Tuesday of Week 3 of Easter – Gospel
Commentary on John 6:30-35
Today’s passage from John continues the discussion of Jesus as the Bread of Life. Again the Jews ask Jesus for a sign, a sign like the manna that their forebears enjoyed in the desert. They quote Scripture at him:
Our ancestors ate the manna in the wilderness, as it is written, ‘He gave them bread from heaven to eat.’
(see Exod 16:4-5; Numbers 11:7-9; Ps 78:24)
As a gift from God, the manna was said to come from the sky (“from the heavens”). Some think it was identified with a natural substance which can still be found in small quantities on the Sinai peninsula. Here it is understood as something preternatural, and Jesus sees in it a forerunner of the Eucharist. Also the manna, thought to have been hidden by Jeremiah, was expected to appear again miraculously at the Passover as a sign of the last days. As described in the New International Version Study Bible:
“A popular Jewish expectation was that when the Messiah came he would renew the sending of manna. The crowd probably reasoned that Jesus had done little compared to Moses. He had fed 5,000; Moses had fed a nation. He did it once; Moses did it for 40 years. He gave ordinary bread; Moses gave ‘bread from heaven.’”

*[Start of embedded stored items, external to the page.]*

(** Along every sequence of calls that runs, the profiler stays consistent
    and the payloads off the path to the cursor keep the names of their
    nodes. *)
Lemma run_named_off_path (cs : list call) :
  forall (p p' : CallProfiler),
    consistent p ->
    named_off_path (cursor_of p) (root_of p) ->
    run cs p = Returns tt p' ->
    consistent p' /\ named_off_path (cursor_of p') (root_of p').
Proof.
  induction cs as [|c cs IH]; intros p p' Hp Hn Hrun.
  - simpl in Hrun. injection Hrun as <-. auto.
  - destruct c as [now nm | now].
    + destruct (start_caller_consistent now nm p Hp) as [p1 [H1 [Hp1 _]]].
      rewrite (run_cons (CStart now nm) cs p p1 H1) in Hrun.
      apply (IH p1 p' Hp1); [|exact Hrun].
      destruct Hp as [[cur Hcur] _].
      simpl in H1. rewrite (start_caller_returns now nm p cur Hcur) in H1.
      injection H1 as <-. simpl. unfold entered_root.
      destruct (get_child nm (children cur)) as [ch|] eqn:E.
      * now apply (named_off_path_enter_found nm _ _ cur ch).
      * now apply (named_off_path_enter_new nm _ _ cur).
    + destruct (m_callStack p) as [|top_info rest] eqn:Hs.
      { rewrite run_undefined in Hrun; [discriminate|].
        simpl. now apply end_caller_empty_stack. }
      destruct (end_caller_consistent now p top_info rest Hp Hs)
        as [p1 [H1 [Hp1 _]]].
      rewrite (run_cons (CEnd now) cs p p1 H1) in Hrun.
      apply (IH p1 p' Hp1); [|exact Hrun].
      destruct Hp as [[cur Hcur] Hls].
      pose proof (lock_step_top p top_info rest Hls Hs) as Hpath.
      assert (Hne : cursor_of p <> []).
      { rewrite Hpath. intros E. now apply app_eq_nil in E as [_ E]. }
      simpl in H1.
      rewrite (end_caller_returns now p top_info rest cur Hs Hcur Hne) in H1.
      injection H1 as <-. simpl.
      rewrite Hpath in *. rewrite removelast_last.
      now apply (named_off_path_leave now top_info _ _ cur).
Qed.

(** X10.  In every state that a sequence of [start_caller] and [end_caller]
    calls reaches from a fresh profiler, the node at the cursor is there, and
    every entry line of the report, that is every line but the header, is the
    line of a node whose payload carries the name of that node, the name
    under which the node was entered: the name that a line shows, which the
    printer reads from the payload, is the node's own. *)
Theorem report_lines_carry_node_names (cs : list call) (p' : CallProfiler) :
  run cs new_profiler = Returns tt p' ->
  exists cur,
    node_at (cursor_of p') (root_of p') = Some cur /\
    (forall os,
       print_profiling_result p' os = Returns tt (os ++ spec_report cur)) /\
    (forall e, In e (tl (preorder cur 0)) ->
       callerName (data (snd e)) = name (snd e) /\
       report_line e =
         indentation (fst e) ++ name (snd e) ++ " - Total Time: "
           ++ decimal (totalTime (data (snd e))) ++ " ms, Call Count: "
           ++ decimal (callCount (data (snd e))) ++ endl).
Proof.
  intros Hrun.
  destruct (run_named_off_path cs new_profiler p') as [[[cur Hcur] _] Hn].
  { apply consistent_at_rest; reflexivity. }
  { exact I. }
  { exact Hrun. }
  exists cur. split; [exact Hcur|]. split.
  - intros os. unfold print_profiling_result, get_current_node.
    rewrite Hcur. now rewrite print_is_preorder.
  - intros e He.
    pose proof (named_below_cursor _ _ cur Hcur Hn) as Hkids.
    destruct cur as [nm d kids]. cbn [preorder tl] in He. simpl in Hkids.
    apply in_flat_map in He as [c [Hc He]].
    pose proof (named_preorder c (all_in_In _ _ _ Hkids Hc) 1%nat e He)
      as Hname.
    split; [exact Hname|].
    pose proof (preorder_depths c 1%nat e He) as Hd.
    unfold report_line, profile_text.
    destruct (fst e) as [|k]; [lia|].
    rewrite Hname. now rewrite !append_assoc.
Qed.
Definition andWhere (c : Condition) (b : SelectQueryBuilder) : SelectQueryBuilder :=
  setParameters (params_of c) (set_wheres (wheres b ++ [(AndWhere, c)])%list b).

Definition orWhere (c : Condition) (b : SelectQueryBuilder) : SelectQueryBuilder :=
  setParameters (params_of c) (set_wheres (wheres b ++ [(OrWhere, c)])%list b).

(** [new Brackets(sqb => ...)], once the callback has filled [sqb]. *)
Definition brackets (sqb : SelectQueryBuilder) : Condition :=
  Brackets (wheres sqb) (parameters sqb).

(** [leftJoin(property, alias)], recorded as the call that it is.
    Whether the store knows [property] as a relation is decided by the
    metadata of the entity, which the controller does not carry: a run
    of the program that joins may stop here where the embedding goes
    on, so nothing below states that a run which joins returns. *)
Definition leftJoin (property joinAlias : string)
    (b : SelectQueryBuilder) : SelectQueryBuilder :=
  {| alias := alias b; joins := (joins b ++ [(property, joinAlias)])%list;
     wheres := wheres b; parameters := parameters b;
     orderBys := orderBys b; take := take b; skip := skip b |}.

(** The orders that [addOrderBy] accepts. *)
Definition validOrder (order : string) : bool :=
  String.eqb order "ASC" || String.eqb order "DESC".

(** [addOrderBy(sort, order)]: any other order is refused. *)
Definition addOrderBy (sort order : string)
    (b : SelectQueryBuilder) : Completion SelectQueryBuilder :=
  if validOrder order then
    Return
      {| alias := alias b; joins := joins b; wheres := wheres b;
         parameters := parameters b;
         orderBys := (orderBys b ++ [(sort, order)])%list;
         take := take b; skip := skip b |}
  else Throw (TypeORMError OrderNotAscDesc).

(** The test that [take] and [skip] make on their argument: a value
    that is not a Number is converted first, and NaN is refused. *)
Definition notANumber (v : value) : bool :=
  match v with
  | Undefined | Null => false
  | Num NaN => true
  | Num (Int _) => false
  | _ =>
      match to_reading v with
      | Tracked NaN => true
      | _ => false
      end
  end.

(** [take(v)] *)
Definition setTake (v : value) (b : SelectQueryBuilder)
    : Completion SelectQueryBuilder :=
  if notANumber v then Throw (TypeORMError TakeNotANumber)
  else
    Return
      {| alias := alias b; joins := joins b; wheres := wheres b;
         parameters := parameters b; orderBys := orderBys b;
         take := Some v; skip := skip b |}.

Definition refused (a : Amount) : bool :=
  match a with
  | Exactly v => notANumber v
  | Untracked => false
  end.

(** [skip(a)] *)
Definition setSkip (a : Amount) (b : SelectQueryBuilder)
    : Completion SelectQueryBuilder :=
  if refused a then Throw (TypeORMError SkipNotANumber)
  else
    Return
      {| alias := alias b; joins := joins b; wheres := wheres b;
         parameters := parameters b; orderBys := orderBys b;
         take := take b; skip := Some a |}.

(** The keys that name a column and nothing else: letters, digits and
    the underscore.  The controller writes a key into the text of its
    condition as it comes; for such a key the text is the comparison of
    that column with the parameter of that name, which is the meaning
    that [holds] gives to [Equals] and [IsIn]. *)
Definition plain_char (c : ascii) : bool :=
  let n := N_of_ascii c in
  ((48 <=? n) && (n <=? 57) || (65 <=? n) && (n <=? 90)
   || (97 <=? n) && (n <=? 122) || (n =? 95))%N.

Definition plain (k : string) : bool :=
  negb (String.eqb k "") && forallb plain_char (list_ascii_of_string k).

(** The text of a condition, as the controller writes it. *)
Fixpoint sql (c : Condition) : string :=
  match c with
  | Equals f _ => "entity." +:+ f +:+ " = :" +:+ f
  | IsIn f _ => "entity." +:+ f +:+ " IN(:..." +:+ f +:+ ")"
  | Brackets ws _ =>
      match ws with
      | [] => ""
      | (_, c0) :: rest =>
          "(" +:+ sql c0 +:+
          (fix more (l : list (WhereType * Condition)) : string :=
             match l with
             | [] => ""
             | (OrWhere, c') :: l' => " OR " +:+ sql c' +:+ more l'
             | (_, c') :: l' => " AND " +:+ sql c' +:+ more l'
             end) rest +:+ ")"
      end
  end.

(** A row of the result: the value of each column path. *)
Abbreviation Row := (gmap string value).

Definition sql_equals (column param : option value) : bool :=
  match column, param with
  | Some a, Some b => eqb a b
  | _, _ => false
  end.

Definition sql_in (column param : option value) : bool :=
  match column, param with
  | Some a, Some (Arr items) => existsb (eqb a) items
  | _, _ => false
  end.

Jesus replies that the manna was not the real bread from God; it was only a sign or symbol. It fed the body but not the spirit:
For the bread of God is that which comes down from heaven and gives life to the world.
They say to him:
Sir, give us this bread always.
Clearly they were speaking in a materialistic sense. It reminds one of the Samaritan woman at the well who asked for the water which would prevent her ever again being thirsty and spare her having to come to the well every day.
Jesus now tells them solemnly:
I am the bread of life.
The “I AM” strongly identifies Jesus with God and this is the first of seven “I AM…” statements that appear in John’s Gospel. The phrase – in Greek ego eimi – recalls the name of God revealed to Moses in the burning bush (see Exod 3:14). Both the manna and the recent feeding of the 5,000 are action-parables of God (“I AM”) giving himself to his people.
Jesus goes on to clarify the meaning of his statement:
Whoever comes to me will never be hungry, and whoever believes in me will never be thirsty.
To “come to Jesus” is to bond oneself closely to him and all he stands for. And we have seen what “believe in” entails. It implies much, much more than just “receiving Jesus in Communion”.
To eat that Bread of Life, we have to soak ourselves in the life of Jesus, to penetrate deeply into the Word of God that comes to us in the Gospel and the rest of the Scriptures, to assimilate his Way into our own lives. The Eucharist we celebrate is the sign of that Bread of Life which, in fact, is available all day long to those who are in close contact with Jesus.
Those who live in that close relationship with Jesus are the ones who are truly alive – here and now. Am I one of them? How deep is my faith, my Christianity, my knowledge of and commitment to the Gospel, my understanding of the place of the Eucharist in our Christian life?